Mr Deans, Mr Mulrine and Mr McClenaghan worked as centre supervisors in the leisure services department. In November 2000, the council published an ‘Action Plan for Change’, which recommended reorganising the staff structure to deliver services more effectively. It meant that 96 posts (including centre supervisors) would be ‘deleted’ and 131 new posts created. The three employees applied for the new posts of community facility officer but were unsuccessful. They then rejected the council’s offer of a four-week trial period in the less well-paid posts of culture and leisure attendant. In December 2002, the council terminated their employment on the grounds of redundancy, and they subsequently brought successful unfair dismissal claims. The tribunal found the dismissals were for a potentially fair, some other substantial reason, rather than redundancy, in that the reorganisation meant council services could be delivered more effectively. However, the council had not acted reasonably as it had not considered reducing the number of new attendant posts so that the three could maintain their existing terms of employment or ‘red circling’ to protect their earnings. The council appealed.

DECISION

The Employment Appeal Tribunal (EAT) allowed the appeal. In reaching its decision, the tribunal had failed to adopt the appropriate balancing exercise to consider the benefits to the council of the reorganisation, as well as the consequences for staff. The tribunal had heard ample evidence regarding the reasons for the changes, but had failed to properly analyse the facts for the purposes of the fairness test. The tribunal’s decision was also flawed as it failed to adopt the ‘reasonable employer’ approach and had substituted its own view. The EAT remitted the matter to a new tribunal.
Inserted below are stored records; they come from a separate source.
(* ===== verification/Serving.v ===== *)
(** * Model services: manifests, rows, calls

    The data of [pkg/serving]: manifests and their validation ([types.go],
    [parse.go], [placement.go]), the rows ([model.go]), and the calls through which
    the manager and the local driver reach the repository, the artifact store, the
    driver's own slots and the supervisor of processes or containers. *)

From S2P Require Import Prelude Prog Pipeline.
From stdpp Require Import options.
#[local] Open Scope Z_scope.

(** ** Manifests *)

Record ArtifactRef := mkArtifactRef { ar_Pipeline : string; ar_Step : string; ar_Artifact : string; ar_Run : string }.
Record ModelRef := mkModelRef { mr_FromArtifact : option ArtifactRef; mr_FromURI : string }.
Record ModelServiceRun := mkServiceRun { sr_Command : list string; sr_Port : Z; sr_HealthPath : string }.
Record ModelServiceSpec := mkServiceSpec {
  sp_Options : SpecOptions; sp_Model : ModelRef; sp_Run : ModelServiceRun; sp_Driver : DriverSpec }.
Record ModelService := mkModelService { ms_TypeMeta : TypeMeta; ms_Metadata : ObjectMeta; ms_Spec : ModelServiceSpec }.

(** One constructor per message; the last three wrap other errors. *)
Inductive servErr : Type :=
| SMeta (e : verr) | SDecode
| SNameRequired | SReserved (name : string) | SModel | SCommand | SPort
| SDockerImage | SK8sImage | SK8sNamespace | SRuntime (runtime : string)
| SPlacement (owned : string)
| SProject
| SNotFound (name : string)
| SMissing (name : string)
| SWrongRuntime (name owner reporter : string)
| SNotPersisted (name : string)
| SNoYAML (name : string)
| SActive (name : string)
| SBackendMismatch
| SMsg (msg : string)
| SWrap (context : string) (e : servErr)
| SMarkFailed (e setErr : servErr)
| SRestore (e restoreErr : servErr).

(** [errors.Is(err, ErrNotFound)]: [fmt.Errorf] unwraps to the argument of [%w]. *)
Fixpoint isNotFound (e : servErr) : bool :=
  match e with
  | SNotFound _ => true
  | SWrap _ e => isNotFound e
  | SMarkFailed e _ => isNotFound e
  | SRestore _ e => isNotFound e
  | _ => false
  end.

Definition reservedServiceNames : list string := ["history"; "predict"].

Definition validateMeta (s : ModelService) : res servErr unit :=
  match ValidateTypeMeta (ms_TypeMeta s) "ModelService" with Ok _ => Ok tt | Err e => Err (SMeta e) end.

Definition validateServiceDriver (d : DriverSpec) : res servErr unit :=
  if (String.eqb (dr_Runtime d) "" || String.eqb (dr_Runtime d) "baremetal")%bool then Ok tt
  else if String.eqb (dr_Runtime d) "docker" then
    check match dr_Docker d with None => true | Some k => String.eqb (d_Image k) "" end SDockerImage
  else if String.eqb (dr_Runtime d) "k8s" then
    _ ← check match dr_K8s d with None => true | Some k => String.eqb (k8s_Image k) "" end SK8sImage;
    check match dr_K8s d with None => true | Some k => String.eqb (k8s_Namespace k) "" end SK8sNamespace
  else Err (SRuntime (dr_Runtime d)).

Definition ValidateService (s : ModelService) : res servErr unit :=
  let name := m_Name (ms_Metadata s) in
  let spec := ms_Spec s in
  _ ← validateMeta s;
  _ ← check (String.eqb (TrimSpace name) "") SNameRequired;
  _ ← check (existsb (String.eqb name) reservedServiceNames) (SReserved name);
  _ ← check (Bool.eqb (match mr_FromArtifact (sp_Model spec) with None => true | Some _ => false end)
                      (String.eqb (TrimSpace (mr_FromURI (sp_Model spec))) "")) SModel;
  _ ← check (Nat.eqb (List.length (sr_Command (sp_Run spec))) 0) SCommand;
  _ ← check ((sr_Port (sp_Run spec) <? 1) || (65535 <? sr_Port (sp_Run spec)))%bool SPort;
  validateServiceDriver (sp_Driver spec).

(** [serving.Parse]; [decode] is the strict YAML decoder. *)
Definition ParseService (decode : string -> option ModelService) (data : string) : res servErr ModelService :=
  match decode data with
  | None => Err (SWrap "parse ModelService YAML" SDecode)
  | Some s =>
      match RequireTypeMeta (ms_TypeMeta s) "ModelService" with
      | Err e => Err (SMeta e)
      | Ok _ => _ ← ValidateService s; Ok s
      end
  end.

(** [manifest.ValidateRuntimePlacement] through [ValidateDirectPlacement] *)
Definition ValidateDirectPlacement (spec : ModelService) (owned : string) : res servErr unit :=
  let runtime := dr_Runtime (sp_Driver (ms_Spec spec)) in
  if String.eqb owned "" then Ok tt
  else check (negb (String.eqb runtime "") && negb (String.eqb runtime owned))%bool (SPlacement owned).

(** ** Rows *)

Definition StatusStarting : string := "starting".
Definition StatusRunning : string := "running".
Definition StatusStopping : string := "stopping".
Definition StatusStopped : string := "stopped".
Definition StatusFailed : string := "failed".

Record Service := mkService {
  sv_ProjectID : string; sv_Name : string; sv_RunID : string; sv_Artifact : string; sv_Status : string;
  sv_Endpoint : string; sv_Namespace : string; sv_PID : Z; sv_RuntimeID : string; sv_YAML : string;
  sv_CreatedBy : string; sv_CreatedAt : Z; sv_UpdatedAt : Z }.

Record ServiceHistory := mkHistory {
  sh_ProjectID : string; sh_Name : string; sh_RunID : string; sh_Artifact : string; sh_Status : string;
  sh_Endpoint : string; sh_Namespace : string; sh_PID : Z; sh_YAML : string; sh_CreatedBy : string;
  sh_DeployedAt : Z; sh_StoppedAt : Z }.

Abbreviation skey := (string * string)%type.
Definition serviceRow (s : Service) : skey := (sv_ProjectID s, sv_Name s).

Definition withProjectID (p : string) (s : ModelService) : ModelService :=
  let m := ms_Metadata s in
  mkModelService (ms_TypeMeta s) (mkObjectMeta (m_Name m) (m_Version m) p (m_Labels m) (m_Description m) (m_Tags m)) (ms_Spec s).

(** The label of the artifact, as [Manager.Deploy] and the drivers build it. *)
Definition artifactLabel (spec : ModelService) : string :=
  match mr_FromArtifact (sp_Model (ms_Spec spec)) with
  | Some ref => ar_Step ref +:+ "/" +:+ ar_Artifact ref
  | None => mr_FromURI (sp_Model (ms_Spec spec))
  end.

(** ** Artifacts *)

Inductive Target : Type := TargetLocal | TargetS3 | TargetRemote.
#[export] Instance Target_eq_dec : EqDecision Target.
Proof. solve_decision. Defined.

Record Resolved := mkResolved {
  rs_RunID : string; rs_LocalPath : string; rs_S3URI : string; rs_ArtifactKey : string; rs_RemoteURI : string }.

(** [filepath.Join] *)
Definition filepath_Join (parts : list string) : string :=
  match List.filter (fun p => negb (String.eqb p "")) parts with
  | [] => ""
  | l => path_Clean (str_join slash l)
  end.

(** [filepath.Base] *)
Fixpoint trimSlashes (s : string) : string :=
  match s with
  | EmptyString => ""
  | String c s =>
      match trimSlashes s with
      | EmptyString => if Ascii.eqb c slash then "" else String c ""
      | t => String c t
      end
  end.
Definition filepath_Base (s : string) : string :=
  if String.eqb s "" then "."
  else match trimSlashes s with
       | EmptyString => "/"
       | t => List.last (str_split slash t) ""%string
       end.

(** [filepath.Dir] *)
Definition filepath_Dir (s : string) : string :=
  path_Clean (str_join slash (rev (""%string :: List.tl (rev (str_split slash s))))).

(** [strings.TrimPrefix] *)
Definition TrimPrefix (s prefix : string) : string :=
  if String.prefix prefix s then str_drop (String.length prefix) s else s.

(** ** Calls *)

(** What [servingdriver.Deploy] is asked for; [dq_Key] and [dq_Gen] are what its
    [OnExit] closes over. *)
Record DeployRequest := mkDeployRequest {
  dq_ProjectID : string; dq_Name : string; dq_RuntimeName : string; dq_Image : string; dq_Docker : option DriverDockerSpec;
  dq_Command : list string; dq_Env : gmap string string; dq_ModelDir : string; dq_Port : Z; dq_HealthPath : string;
  dq_GPUs : string; dq_Key : string; dq_Gen : nat }.

Record RecoveredHandle := mkHandle { rh_ProjectID : string; rh_Name : string; rh_RuntimeName : string; rh_Port : Z }.

(** A runtime reports an exit to the closure of a deployment or of a recovery. *)
Inductive exitCallback : Type :=
| ExitOfDeploy (projectID name key : string) (gen : nat)
| ExitOfRecovery (projectID name key : string) (gen : nat).

Inductive vcall : Type :=
(* the repository *)
| VGet (projectID name : string)
| VUpsert (s : Service)
| VUpdate (s : Service)
| VSetStatus (projectID name status : string)
| VSetStatusEndpoint (projectID name status endpoint : string)
| VSetRuntime (s : Service)
| VDelete (projectID name : string)
| VAppendHistory (s : Service)
(* events *)
| VPublish (projectID eventType : string) (fields : list (string * string))
(* artifacts: runs, the store, the file system, HTTP *)
| VLatestSuccessful (projectID pipeline : string)
| VRunBackend (projectID runID : string)
| VStat (path : string)
| VMkdirAll (path : string)
| VStoreList (prefix : string)
| VStoreGet (key : string)
| VCreate (path : string)
| VCopy (path content : string)
| VHTTPGet (uri : string)
(* the local driver's locked sections *)
| VReserve (key projectID name : string)
| VReattach (key projectID name : string)
| VActive (key : string)
| VRemove (key : string) (gen : nat)
| VIsCurrent (key : string) (gen : nat)
| VFailDeploy (key : string) (gen : nat)
| VExit (cb : exitCallback) (status : string)
(* what it calls *)
| VResolveEnv (projectID : string) (env : list EnvVar)
| VRtDeploy (req : DeployRequest)
| VRtStop (runtimeName : string)
| VRtRecover
| VWaitReady (url : string) (timeout : Z)
(* go statements and callbacks handed to the runtime *)
| VGoHealth (req : DeployRequest) (endpoint : string)
| VOnExit (cb : exitCallback).

Definition vreply (c : vcall) : Type :=
  match c with
  | VGet _ _ => res servErr (option Service)
  | VUpsert _ | VUpdate _ | VSetStatus _ _ _ | VSetStatusEndpoint _ _ _ _ | VSetRuntime _ | VDelete _ _ | VAppendHistory _ =>
      res servErr unit
  | VPublish _ _ _ => unit
  | VLatestSuccessful _ _ => res servErr (option string)
  | VRunBackend _ _ => res servErr (option string)
  | VStat _ => bool
  | VMkdirAll _ | VCreate _ | VCopy _ _ => res servErr unit
  | VStoreList _ => res servErr (list string)
  | VStoreGet _ => res servErr string
  | VHTTPGet _ => res servErr (Z * string)
  | VReserve _ _ _ => option nat
  | VReattach _ _ _ => nat
  | VActive _ => option nat
  | VRemove _ _ => unit
  | VIsCurrent _ _ | VFailDeploy _ _ => bool
  | VExit _ _ => option string
  | VResolveEnv _ _ => res servErr (list string)
  | VRtDeploy _ => res servErr string
  | VRtStop _ => res servErr unit
  | VRtRecover => res servErr (list (RecoveredHandle * option string))
  | VWaitReady _ _ => res servErr unit
  | VGoHealth _ _ => unit
  | VOnExit _ => unit
  end.

Abbreviation V := (prog vreply).
Abbreviation invoke c := (perform (reply := vreply) c).

(** [fmt.Errorf("context: %w", err)] on the error of a call. *)
Definition wrapping {A} (context : string) (m : V (res servErr A)) : V (res servErr A) :=
  r ← m; Ret match r with Ok a => Ok a | Err e => Err (SWrap context e) end.

Definition lift {A} (r : res servErr A) : V (res servErr A) := Ret r.
Lemma Stop_lane ph p n : ph <> PObserver -> lane ph (Stop p n).
Proof.
  intros Hph. unfold Stop, wrapping. destruct (String.eqb p ""); [done|]. simpl. split; [done|].
  intros [s|e] Hre; [|done]. destruct ph; [done|..]; simpl; destruct s as [s|]; try done.
  all: simpl; destruct (_ || _)%bool; [done|]; simpl; (split; [done|]); intros [u|e] _; [|done]; simpl.
  all: apply lane_bind; [apply lane_plain; [done|apply localStop_plain]|]; intros [v|e] ph' Hph'; by serve_walk.
Qed.

Lemma Deploy_lane ph a p svc art y : ph <> PObserver -> lane ph (Deploy runtime a p svc art y).
Proof.
  intros Hph. unfold Deploy, wrapping, lift. destruct (ValidateService svc); [|done].
  destruct (ValidateDirectPlacement _ _); [|done]. simpl. destruct (String.eqb p ""); [done|]. simpl. split; [done|].
  intros [ex|e] Hre; [|done]. apply wp_tryOk. unfold archivePrevious, wrapping.
  destruct ph; [done|..]; simpl; destruct ex as [ex|]; simpl.
  all: try (split; [done|]; intros [u|e] _; simpl; [|done]; rewrite bool_decide_eq_true_2 by done).
  all: split; [first [by left|by right]|]; intros [u'|e'] _; simpl; [|done].
  all: apply lane_bind; [apply lane_plain; [done|apply localDeploy_plain]|]; intros [d|e] ph'' Hph''; by serve_walk.
Qed.
#[local] Opaque Stop Deploy resolveServiceModel ParseService.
COMMENT When considering the fairness of dismissals following business reorganisations, tribunals should look at matters from both parties’ perspectives, taking into account the advantages to the employer and the disadvantages to the staff. Nevertheless, employers will not be required to establish an onerous level of commercial advantage of the business reorganisation or prove that it is vital to the survival of the business.